La flotte du Roucas trouve refuge aux quatre coins de la ville
Les services de la Métropole nous indiquent toutefois avoir accordé « deux bungalows et un emplacement à quai au port de la Pointe-Rouge, à la demande de la Ville ». Ils serviront aux services municipaux « afin de poursuivre leurs sensibilisations à la nature et au milieu marin », explique Hervé Menchon.
Ces dernières heures, les solutions de relogement tombent au compte-goutte. L’association de Kayak trouvera refuge à l’embouchure de l’Huveaune, l’ASPTT concentrera toute son activité sur son site de la Pointe-Rouge, Surfriders déménage plage du Prophète. La Flâneuse espérait prendre place au quai d’honneur face à la mairie, à côté d’autres navires traditionnels. Elle trouvera finalement ancrage à l’extrême nord de Marseille, dans une enclave municipale à l’Estaque qui accueille déjà le sous-marin le SAGA.
Moultiploufs qui ne voyait d’autre solution que le port de la Pointe-Rouge verra son vœu exaucé grâce à l’Institut national de plongée professionnelle (INPP). Une convention vient d’être signée pour l’accueil de l’association. « Nous devons encore peaufiner quelques détails techniques et d’aide financière », explique Hervé Menchon, soulagé.
Son « plus grand soucis, c’est Voiles aux larges ». Avec sa flotte de plusieurs dizaines de monocoques adaptés aux personnes à mobilité réduite, difficile de trouver un point de chute dans la ville. L’élu municipal ne voit aujourd’hui qu’une seule piste : « rester sur site, avec le Pôle France, en jonglant avec le chantier, pour maintenir une partie des activités ».
Se servir des JO pour remettre à flot l’activité nautique
Quoiqu’il en soit, malgré ces solutions de relogement bricolées à la hâte, « toutes les associations de la base, et donc un pan important de la pratique nautique marseillaise, travailleront en « mode dégradé » », déplore Hervé Menchon. Et ce, durant les deux prochaines années. L’accueil des épreuves olympiques de voile aura donc cet effet paradoxal de détériorer la pratique des sports de mer grand public à Marseille.

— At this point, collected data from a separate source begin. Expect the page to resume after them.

(* ===== verification/NexusWallet.v ===== *)
(** * The Nexus wallet bound to a CryLo wallet (electron/main.js)

    Each CryLo wallet may have one Nexus (EVM) wallet, kept in a JSON file beside it.  The file
    binds the private key to the CryLo address it was created for; every handler that signs a
    Nexus transaction obtains its key through [loadBoundNexusWallet]. *)

From Stdlib Require Import Ascii String.
From S2P Require Import Prelude JsNumber JsString JsConv JsVal Json Prog MainEnv Backend.

Definition BRIDGE_API_URL : string := "http://34.118.158.133:8088".

(** ** File names *)

(** [.replace(/[^a-zA-Z0-9]/g, '_')] works on UTF-16 code units: one underscore for each unit
    that is not a letter or digit.  In UTF-8 a lead byte stands for its one or two units. *)
Definition safe_char (c : ascii) : string :=
  if is_alnum c then String c ""
  else repeat_char (Z.to_nat (units_of_byte (byte_of c))) "_".

Fixpoint replace_unsafe (s : string) : string :=
  match s with "" => "" | String c r => safe_char c +:+ replace_unsafe r end.

Definition safeNexusFileName (cryloAddress : jsval) : string :=
  replace_unsafe (to_str (js_or cryloAddress (JStr ""))).

(** ** Replies of [fetch] *)

(** A response has the flag [ok] and the text of its body; [res.json()] parses the body. *)
Definition response (ok : bool) (body : string) : jsval :=
  JObj [("ok", JBool ok); ("body", JStr body)].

Avec optimisme, l’adjoint se projette sur l’après JO, et entend bâtir un « plan de relance pour les associations et la pratique nautique » autour de l’événement olympique. « Faire en sorte que l’année 2024, hors période des épreuves, soit consacrée au monde de la mer ».
Selon ses dires, l’idée enthousiasme la maire de Marseille, Michèle Rubirola. Ils planchent ensemble sur un événement du type « Marseille capitale européenne de la mer. J’ai lancé une étude d’opportunité sur la question. Ce serait une très belle opération ». Elle permettrait que les Jeux Olympiques, malgré la situation actuelle, apportent un nouveau souffle à la pratique nautique locale.